- _DESCRIPTION OF THE TASK_
Write out exactly the lines below that run from the one containing "as [[u|e] self1] eqn:E1." through the one containing "assert (row_count (rows_of fs')", both included, with no other lines.

[Collected data entries]
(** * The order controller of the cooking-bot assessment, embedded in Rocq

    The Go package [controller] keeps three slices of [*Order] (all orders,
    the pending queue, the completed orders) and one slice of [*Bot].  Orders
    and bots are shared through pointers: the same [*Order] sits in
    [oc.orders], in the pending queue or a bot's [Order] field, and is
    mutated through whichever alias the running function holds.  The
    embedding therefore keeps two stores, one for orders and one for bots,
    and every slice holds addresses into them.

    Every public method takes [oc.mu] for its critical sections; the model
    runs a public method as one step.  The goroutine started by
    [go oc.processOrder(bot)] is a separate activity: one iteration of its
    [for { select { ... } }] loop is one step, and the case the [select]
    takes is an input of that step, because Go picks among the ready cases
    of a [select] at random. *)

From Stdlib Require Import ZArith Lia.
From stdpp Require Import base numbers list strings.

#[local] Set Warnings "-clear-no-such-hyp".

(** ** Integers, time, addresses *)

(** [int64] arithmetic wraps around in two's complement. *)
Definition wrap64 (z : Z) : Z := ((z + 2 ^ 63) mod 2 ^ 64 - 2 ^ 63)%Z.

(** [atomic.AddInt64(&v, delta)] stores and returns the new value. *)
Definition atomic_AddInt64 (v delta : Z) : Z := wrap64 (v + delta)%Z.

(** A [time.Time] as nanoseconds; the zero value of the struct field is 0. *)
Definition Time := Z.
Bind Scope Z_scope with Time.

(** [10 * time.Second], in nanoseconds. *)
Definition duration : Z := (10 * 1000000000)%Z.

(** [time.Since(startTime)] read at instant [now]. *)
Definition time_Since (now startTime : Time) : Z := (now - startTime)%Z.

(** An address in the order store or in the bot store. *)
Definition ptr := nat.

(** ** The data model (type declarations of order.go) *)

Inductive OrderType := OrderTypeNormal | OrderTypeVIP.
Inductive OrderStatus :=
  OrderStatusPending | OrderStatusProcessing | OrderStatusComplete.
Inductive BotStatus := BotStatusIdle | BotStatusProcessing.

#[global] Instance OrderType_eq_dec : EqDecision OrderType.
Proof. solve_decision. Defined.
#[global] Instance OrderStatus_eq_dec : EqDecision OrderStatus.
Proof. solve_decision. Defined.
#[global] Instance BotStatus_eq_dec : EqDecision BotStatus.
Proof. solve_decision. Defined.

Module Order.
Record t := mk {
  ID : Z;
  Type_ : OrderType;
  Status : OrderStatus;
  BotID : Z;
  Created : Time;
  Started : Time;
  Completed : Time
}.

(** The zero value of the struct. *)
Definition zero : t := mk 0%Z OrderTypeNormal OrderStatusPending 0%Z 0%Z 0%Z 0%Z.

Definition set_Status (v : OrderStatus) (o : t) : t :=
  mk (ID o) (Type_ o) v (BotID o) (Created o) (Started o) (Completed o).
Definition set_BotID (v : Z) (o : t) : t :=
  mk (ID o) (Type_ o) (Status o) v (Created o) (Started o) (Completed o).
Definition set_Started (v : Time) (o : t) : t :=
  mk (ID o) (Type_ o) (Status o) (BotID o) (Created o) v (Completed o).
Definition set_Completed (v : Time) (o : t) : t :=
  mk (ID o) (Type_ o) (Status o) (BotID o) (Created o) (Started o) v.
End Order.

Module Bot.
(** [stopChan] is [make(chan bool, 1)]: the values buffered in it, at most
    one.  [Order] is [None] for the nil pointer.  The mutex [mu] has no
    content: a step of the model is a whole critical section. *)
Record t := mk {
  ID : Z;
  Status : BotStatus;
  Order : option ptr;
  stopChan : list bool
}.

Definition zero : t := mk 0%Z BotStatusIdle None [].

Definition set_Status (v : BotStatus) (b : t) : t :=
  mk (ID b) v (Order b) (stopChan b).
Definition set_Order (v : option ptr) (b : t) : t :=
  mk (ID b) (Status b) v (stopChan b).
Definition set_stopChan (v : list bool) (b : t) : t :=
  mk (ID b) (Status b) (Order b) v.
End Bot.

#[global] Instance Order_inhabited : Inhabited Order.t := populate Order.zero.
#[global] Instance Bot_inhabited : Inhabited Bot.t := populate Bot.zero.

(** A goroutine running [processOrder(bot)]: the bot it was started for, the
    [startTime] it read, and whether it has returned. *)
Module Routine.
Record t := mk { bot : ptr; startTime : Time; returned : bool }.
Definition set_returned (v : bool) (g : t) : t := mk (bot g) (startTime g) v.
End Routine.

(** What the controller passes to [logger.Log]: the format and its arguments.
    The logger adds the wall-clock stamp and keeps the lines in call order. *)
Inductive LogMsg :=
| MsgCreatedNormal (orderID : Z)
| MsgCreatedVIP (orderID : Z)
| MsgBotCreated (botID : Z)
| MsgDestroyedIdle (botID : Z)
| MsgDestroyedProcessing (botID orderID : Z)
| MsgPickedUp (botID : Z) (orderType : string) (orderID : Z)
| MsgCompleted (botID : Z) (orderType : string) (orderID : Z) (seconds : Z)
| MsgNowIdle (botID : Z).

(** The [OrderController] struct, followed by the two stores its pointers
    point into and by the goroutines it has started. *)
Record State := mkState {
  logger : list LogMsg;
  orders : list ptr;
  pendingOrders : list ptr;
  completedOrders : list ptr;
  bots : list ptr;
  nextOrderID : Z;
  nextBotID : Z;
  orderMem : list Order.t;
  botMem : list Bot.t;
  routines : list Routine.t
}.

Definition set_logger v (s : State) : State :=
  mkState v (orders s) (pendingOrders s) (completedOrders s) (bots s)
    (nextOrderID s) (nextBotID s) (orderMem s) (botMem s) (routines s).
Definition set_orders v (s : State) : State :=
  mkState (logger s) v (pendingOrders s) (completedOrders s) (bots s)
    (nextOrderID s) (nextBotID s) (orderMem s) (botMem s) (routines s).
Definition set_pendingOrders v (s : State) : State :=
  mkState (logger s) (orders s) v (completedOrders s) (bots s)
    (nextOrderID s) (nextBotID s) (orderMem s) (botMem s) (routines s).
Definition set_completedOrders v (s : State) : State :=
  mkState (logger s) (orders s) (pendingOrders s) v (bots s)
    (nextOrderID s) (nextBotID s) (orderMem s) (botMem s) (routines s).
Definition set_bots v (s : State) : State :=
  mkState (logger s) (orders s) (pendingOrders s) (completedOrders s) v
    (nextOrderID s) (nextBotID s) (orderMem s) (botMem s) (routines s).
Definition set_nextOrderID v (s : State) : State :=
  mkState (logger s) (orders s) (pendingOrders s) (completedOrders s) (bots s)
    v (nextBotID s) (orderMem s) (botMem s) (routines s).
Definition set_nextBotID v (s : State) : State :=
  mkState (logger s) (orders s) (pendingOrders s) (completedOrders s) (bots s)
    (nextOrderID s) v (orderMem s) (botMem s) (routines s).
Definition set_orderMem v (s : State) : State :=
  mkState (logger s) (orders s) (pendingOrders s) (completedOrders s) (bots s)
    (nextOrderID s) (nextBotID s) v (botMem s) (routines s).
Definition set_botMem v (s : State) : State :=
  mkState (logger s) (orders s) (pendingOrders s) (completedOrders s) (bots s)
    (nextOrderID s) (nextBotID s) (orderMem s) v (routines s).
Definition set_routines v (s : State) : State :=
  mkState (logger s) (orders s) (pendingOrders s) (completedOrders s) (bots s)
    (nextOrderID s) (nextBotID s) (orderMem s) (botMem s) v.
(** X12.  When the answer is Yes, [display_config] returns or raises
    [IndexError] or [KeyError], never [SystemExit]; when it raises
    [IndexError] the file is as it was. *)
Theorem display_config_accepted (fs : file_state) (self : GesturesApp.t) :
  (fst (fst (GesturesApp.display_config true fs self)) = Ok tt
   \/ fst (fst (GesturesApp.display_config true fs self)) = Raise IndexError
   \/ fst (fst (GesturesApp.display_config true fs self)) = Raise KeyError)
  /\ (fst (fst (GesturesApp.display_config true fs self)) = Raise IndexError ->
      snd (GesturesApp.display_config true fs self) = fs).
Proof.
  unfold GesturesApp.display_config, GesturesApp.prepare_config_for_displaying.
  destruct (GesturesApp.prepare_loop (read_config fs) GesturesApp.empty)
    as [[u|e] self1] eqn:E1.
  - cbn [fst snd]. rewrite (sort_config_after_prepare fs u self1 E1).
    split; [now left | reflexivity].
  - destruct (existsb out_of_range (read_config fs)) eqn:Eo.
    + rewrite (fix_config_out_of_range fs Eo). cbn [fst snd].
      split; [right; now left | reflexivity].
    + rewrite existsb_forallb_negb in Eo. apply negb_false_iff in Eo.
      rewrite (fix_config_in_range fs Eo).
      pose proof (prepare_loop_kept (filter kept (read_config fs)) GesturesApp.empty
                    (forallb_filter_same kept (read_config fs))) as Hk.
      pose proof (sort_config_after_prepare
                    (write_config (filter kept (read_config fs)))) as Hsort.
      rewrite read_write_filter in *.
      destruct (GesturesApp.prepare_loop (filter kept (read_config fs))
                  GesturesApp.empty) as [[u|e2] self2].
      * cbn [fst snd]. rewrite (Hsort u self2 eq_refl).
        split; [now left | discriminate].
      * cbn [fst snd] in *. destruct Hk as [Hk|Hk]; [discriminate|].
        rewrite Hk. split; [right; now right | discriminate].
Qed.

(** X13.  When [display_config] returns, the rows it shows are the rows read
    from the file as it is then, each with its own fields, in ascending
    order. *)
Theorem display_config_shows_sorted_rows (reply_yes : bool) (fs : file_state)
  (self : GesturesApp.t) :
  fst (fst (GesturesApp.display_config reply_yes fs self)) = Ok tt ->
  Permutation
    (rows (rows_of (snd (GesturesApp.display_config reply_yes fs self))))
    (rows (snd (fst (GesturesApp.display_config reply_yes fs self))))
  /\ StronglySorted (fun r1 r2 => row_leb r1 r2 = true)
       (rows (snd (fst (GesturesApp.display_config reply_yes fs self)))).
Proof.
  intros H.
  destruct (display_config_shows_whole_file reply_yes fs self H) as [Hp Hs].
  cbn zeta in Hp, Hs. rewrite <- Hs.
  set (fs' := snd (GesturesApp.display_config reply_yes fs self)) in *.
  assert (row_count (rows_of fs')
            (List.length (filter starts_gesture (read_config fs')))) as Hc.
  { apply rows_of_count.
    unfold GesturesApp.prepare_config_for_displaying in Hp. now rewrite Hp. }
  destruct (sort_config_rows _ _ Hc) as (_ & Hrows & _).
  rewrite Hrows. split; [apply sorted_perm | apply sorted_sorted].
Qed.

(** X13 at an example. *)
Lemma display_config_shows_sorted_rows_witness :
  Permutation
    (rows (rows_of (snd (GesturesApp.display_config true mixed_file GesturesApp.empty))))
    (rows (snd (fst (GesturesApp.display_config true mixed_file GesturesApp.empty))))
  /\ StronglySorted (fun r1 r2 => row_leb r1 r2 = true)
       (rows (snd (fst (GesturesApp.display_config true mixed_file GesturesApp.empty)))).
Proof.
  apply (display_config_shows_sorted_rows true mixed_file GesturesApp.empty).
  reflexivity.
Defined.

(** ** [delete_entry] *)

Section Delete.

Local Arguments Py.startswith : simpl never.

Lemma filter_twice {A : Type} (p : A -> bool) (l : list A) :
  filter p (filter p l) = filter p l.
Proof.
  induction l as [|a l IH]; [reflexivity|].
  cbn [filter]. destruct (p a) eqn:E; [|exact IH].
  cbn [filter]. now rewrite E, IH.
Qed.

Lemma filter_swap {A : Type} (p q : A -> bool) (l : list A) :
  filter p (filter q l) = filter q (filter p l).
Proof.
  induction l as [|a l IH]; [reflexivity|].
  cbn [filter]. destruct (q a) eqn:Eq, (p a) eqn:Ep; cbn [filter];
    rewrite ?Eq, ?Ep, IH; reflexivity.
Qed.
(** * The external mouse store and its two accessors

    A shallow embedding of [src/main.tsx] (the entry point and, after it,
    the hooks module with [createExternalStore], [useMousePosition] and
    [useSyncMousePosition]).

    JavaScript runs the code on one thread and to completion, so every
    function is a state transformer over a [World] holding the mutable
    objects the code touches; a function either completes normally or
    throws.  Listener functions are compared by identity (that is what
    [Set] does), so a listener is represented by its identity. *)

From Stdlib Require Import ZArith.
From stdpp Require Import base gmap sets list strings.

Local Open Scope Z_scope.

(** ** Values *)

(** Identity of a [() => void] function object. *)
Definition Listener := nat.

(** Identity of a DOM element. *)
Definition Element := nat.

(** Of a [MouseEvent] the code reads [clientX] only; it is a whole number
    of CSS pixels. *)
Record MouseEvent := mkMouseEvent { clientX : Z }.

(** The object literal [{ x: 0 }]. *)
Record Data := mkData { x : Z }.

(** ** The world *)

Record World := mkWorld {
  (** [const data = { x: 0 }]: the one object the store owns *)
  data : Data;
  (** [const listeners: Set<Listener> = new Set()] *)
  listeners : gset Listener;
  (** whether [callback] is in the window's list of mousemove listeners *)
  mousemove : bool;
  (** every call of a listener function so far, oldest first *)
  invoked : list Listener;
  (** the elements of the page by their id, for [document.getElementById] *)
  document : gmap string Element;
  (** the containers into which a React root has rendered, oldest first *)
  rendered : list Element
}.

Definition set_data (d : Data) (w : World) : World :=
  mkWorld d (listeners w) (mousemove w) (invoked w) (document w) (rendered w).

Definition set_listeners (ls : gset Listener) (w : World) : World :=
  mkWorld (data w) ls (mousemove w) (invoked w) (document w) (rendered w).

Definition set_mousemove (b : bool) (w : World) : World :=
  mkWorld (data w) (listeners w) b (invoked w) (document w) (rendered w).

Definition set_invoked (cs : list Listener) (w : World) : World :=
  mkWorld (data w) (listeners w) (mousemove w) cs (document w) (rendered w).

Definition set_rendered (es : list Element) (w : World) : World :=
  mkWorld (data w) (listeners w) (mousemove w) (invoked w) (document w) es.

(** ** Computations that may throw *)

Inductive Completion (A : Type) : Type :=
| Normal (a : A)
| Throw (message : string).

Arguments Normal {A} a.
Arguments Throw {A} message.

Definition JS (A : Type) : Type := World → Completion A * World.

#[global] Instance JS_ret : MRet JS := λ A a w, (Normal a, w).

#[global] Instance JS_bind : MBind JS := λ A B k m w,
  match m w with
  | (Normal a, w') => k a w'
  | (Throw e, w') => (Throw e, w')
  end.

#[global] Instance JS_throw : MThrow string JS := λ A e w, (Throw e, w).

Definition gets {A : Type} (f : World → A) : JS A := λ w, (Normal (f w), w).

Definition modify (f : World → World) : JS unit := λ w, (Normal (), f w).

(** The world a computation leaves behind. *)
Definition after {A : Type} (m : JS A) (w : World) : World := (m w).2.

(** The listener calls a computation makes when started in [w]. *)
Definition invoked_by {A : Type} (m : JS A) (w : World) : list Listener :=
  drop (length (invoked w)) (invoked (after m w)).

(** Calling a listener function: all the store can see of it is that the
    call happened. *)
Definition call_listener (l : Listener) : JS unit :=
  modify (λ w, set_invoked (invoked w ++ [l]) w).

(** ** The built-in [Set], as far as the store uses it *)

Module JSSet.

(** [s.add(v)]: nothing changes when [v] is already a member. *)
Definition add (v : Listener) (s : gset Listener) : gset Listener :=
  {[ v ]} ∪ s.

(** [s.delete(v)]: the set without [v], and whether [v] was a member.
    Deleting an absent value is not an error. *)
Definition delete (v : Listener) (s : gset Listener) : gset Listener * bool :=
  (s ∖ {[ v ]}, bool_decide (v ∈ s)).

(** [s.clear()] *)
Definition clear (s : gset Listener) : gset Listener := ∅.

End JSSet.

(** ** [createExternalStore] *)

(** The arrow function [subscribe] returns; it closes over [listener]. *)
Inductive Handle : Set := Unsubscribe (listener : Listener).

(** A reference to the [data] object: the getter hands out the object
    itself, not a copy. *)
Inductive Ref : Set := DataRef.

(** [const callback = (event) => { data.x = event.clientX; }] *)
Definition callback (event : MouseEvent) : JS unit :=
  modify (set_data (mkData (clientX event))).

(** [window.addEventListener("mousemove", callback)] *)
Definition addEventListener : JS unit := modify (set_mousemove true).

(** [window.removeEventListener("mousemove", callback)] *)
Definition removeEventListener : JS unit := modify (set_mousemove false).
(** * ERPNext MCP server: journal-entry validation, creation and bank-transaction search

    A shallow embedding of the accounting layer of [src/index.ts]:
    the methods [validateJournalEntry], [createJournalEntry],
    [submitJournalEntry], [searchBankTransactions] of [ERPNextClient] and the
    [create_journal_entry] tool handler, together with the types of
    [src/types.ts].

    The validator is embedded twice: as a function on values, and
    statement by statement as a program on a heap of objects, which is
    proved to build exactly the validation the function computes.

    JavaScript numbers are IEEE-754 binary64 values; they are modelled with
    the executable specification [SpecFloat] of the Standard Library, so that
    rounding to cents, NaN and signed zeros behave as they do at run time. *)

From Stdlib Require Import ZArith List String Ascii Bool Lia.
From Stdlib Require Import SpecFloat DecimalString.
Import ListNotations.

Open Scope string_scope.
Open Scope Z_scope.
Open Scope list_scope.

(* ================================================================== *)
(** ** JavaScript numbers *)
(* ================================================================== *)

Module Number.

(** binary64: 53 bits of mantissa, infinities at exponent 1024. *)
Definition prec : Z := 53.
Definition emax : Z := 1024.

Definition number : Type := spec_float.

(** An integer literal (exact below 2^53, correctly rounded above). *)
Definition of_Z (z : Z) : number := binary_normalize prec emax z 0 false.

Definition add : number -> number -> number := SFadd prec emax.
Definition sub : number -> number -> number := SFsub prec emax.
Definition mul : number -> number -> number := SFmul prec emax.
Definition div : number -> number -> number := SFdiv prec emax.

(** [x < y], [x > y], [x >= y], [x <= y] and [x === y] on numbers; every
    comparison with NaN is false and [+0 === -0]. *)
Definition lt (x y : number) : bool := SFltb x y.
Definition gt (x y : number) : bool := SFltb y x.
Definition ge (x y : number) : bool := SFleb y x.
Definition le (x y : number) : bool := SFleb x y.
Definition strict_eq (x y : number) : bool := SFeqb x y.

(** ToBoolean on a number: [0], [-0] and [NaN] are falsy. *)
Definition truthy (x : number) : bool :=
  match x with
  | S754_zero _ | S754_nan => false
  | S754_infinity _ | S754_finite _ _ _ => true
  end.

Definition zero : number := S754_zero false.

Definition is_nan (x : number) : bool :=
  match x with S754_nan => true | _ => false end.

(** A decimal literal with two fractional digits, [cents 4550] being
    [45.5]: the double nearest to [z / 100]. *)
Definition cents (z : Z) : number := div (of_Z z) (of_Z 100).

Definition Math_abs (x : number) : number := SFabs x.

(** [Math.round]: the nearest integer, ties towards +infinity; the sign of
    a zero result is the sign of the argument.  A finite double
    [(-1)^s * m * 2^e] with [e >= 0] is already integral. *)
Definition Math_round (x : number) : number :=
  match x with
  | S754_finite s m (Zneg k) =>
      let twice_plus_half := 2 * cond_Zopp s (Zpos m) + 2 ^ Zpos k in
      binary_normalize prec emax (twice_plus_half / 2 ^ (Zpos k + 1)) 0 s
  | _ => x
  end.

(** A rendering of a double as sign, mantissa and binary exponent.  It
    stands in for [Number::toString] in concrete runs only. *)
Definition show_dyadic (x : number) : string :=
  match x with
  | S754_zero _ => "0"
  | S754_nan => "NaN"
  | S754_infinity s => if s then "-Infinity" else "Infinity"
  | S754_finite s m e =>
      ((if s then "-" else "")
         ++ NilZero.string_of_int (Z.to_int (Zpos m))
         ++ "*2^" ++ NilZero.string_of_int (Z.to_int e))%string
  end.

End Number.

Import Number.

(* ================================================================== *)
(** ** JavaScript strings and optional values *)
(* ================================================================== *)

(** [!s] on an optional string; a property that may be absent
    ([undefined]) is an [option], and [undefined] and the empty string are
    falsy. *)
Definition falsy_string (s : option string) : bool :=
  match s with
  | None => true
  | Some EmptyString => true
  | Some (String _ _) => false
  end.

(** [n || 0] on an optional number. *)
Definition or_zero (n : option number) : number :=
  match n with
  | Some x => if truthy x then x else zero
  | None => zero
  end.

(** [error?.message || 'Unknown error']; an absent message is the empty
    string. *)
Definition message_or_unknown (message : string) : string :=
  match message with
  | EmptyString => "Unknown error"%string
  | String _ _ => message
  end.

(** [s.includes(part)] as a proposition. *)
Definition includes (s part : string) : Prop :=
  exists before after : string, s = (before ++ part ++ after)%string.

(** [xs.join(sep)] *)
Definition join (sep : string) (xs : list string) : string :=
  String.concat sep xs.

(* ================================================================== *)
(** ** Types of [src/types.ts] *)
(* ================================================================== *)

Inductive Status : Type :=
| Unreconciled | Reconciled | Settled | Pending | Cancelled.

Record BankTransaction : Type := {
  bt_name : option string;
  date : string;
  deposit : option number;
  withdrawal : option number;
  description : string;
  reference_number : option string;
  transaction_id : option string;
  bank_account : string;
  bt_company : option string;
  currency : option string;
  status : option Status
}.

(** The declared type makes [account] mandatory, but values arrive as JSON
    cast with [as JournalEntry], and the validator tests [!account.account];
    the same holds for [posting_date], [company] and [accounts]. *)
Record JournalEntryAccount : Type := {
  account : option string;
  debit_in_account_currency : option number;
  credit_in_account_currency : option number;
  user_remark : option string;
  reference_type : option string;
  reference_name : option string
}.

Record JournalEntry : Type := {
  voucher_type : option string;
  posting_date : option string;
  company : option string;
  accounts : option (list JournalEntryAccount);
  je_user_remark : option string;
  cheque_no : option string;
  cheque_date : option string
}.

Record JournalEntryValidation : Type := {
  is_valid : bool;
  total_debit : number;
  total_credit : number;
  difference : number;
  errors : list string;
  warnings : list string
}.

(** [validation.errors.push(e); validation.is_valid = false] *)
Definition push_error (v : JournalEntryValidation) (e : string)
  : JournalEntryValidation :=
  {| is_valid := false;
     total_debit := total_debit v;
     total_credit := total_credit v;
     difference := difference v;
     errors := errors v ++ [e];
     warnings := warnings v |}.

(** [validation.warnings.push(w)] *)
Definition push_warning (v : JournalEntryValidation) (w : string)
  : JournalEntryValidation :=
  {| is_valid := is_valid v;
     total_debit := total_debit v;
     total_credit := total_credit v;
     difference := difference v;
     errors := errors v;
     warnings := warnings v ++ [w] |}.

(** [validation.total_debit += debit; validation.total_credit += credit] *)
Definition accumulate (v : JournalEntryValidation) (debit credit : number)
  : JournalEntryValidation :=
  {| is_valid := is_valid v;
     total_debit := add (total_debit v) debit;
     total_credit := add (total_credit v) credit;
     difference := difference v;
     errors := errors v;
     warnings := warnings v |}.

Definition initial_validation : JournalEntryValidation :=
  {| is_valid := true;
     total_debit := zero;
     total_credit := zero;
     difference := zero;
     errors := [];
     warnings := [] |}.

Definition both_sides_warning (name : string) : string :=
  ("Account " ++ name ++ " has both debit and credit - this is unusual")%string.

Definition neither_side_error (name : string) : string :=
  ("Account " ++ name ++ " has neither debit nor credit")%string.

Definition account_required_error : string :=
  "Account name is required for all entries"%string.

- _ANSWER BOX_
    as [[u|e] self1] eqn:E1.
  - cbn [fst snd]. rewrite (sort_config_after_prepare fs u self1 E1).
    split; [now left | reflexivity].
  - destruct (existsb out_of_range (read_config fs)) eqn:Eo.
    + rewrite (fix_config_out_of_range fs Eo). cbn [fst snd].
      split; [right; now left | reflexivity].
    + rewrite existsb_forallb_negb in Eo. apply negb_false_iff in Eo.
      rewrite (fix_config_in_range fs Eo).
      pose proof (prepare_loop_kept (filter kept (read_config fs)) GesturesApp.empty
                    (forallb_filter_same kept (read_config fs))) as Hk.
      pose proof (sort_config_after_prepare
                    (write_config (filter kept (read_config fs)))) as Hsort.
      rewrite read_write_filter in *.
      destruct (GesturesApp.prepare_loop (filter kept (read_config fs))
                  GesturesApp.empty) as [[u|e2] self2].
      * cbn [fst snd]. rewrite (Hsort u self2 eq_refl).
        split; [now left | discriminate].
      * cbn [fst snd] in *. destruct Hk as [Hk|Hk]; [discriminate|].
        rewrite Hk. split; [right; now right | discriminate].
Qed.

(** X13.  When [display_config] returns, the rows it shows are the rows read
    from the file as it is then, each with its own fields, in ascending
    order. *)
Theorem display_config_shows_sorted_rows (reply_yes : bool) (fs : file_state)
  (self : GesturesApp.t) :
  fst (fst (GesturesApp.display_config reply_yes fs self)) = Ok tt ->
  Permutation
    (rows (rows_of (snd (GesturesApp.display_config reply_yes fs self))))
    (rows (snd (fst (GesturesApp.display_config reply_yes fs self))))
  /\ StronglySorted (fun r1 r2 => row_leb r1 r2 = true)
       (rows (snd (fst (GesturesApp.display_config reply_yes fs self)))).
Proof.
  intros H.
  destruct (display_config_shows_whole_file reply_yes fs self H) as [Hp Hs].
  cbn zeta in Hp, Hs. rewrite <- Hs.
  set (fs' := snd (GesturesApp.display_config reply_yes fs self)) in *.
  assert (row_count (rows_of fs')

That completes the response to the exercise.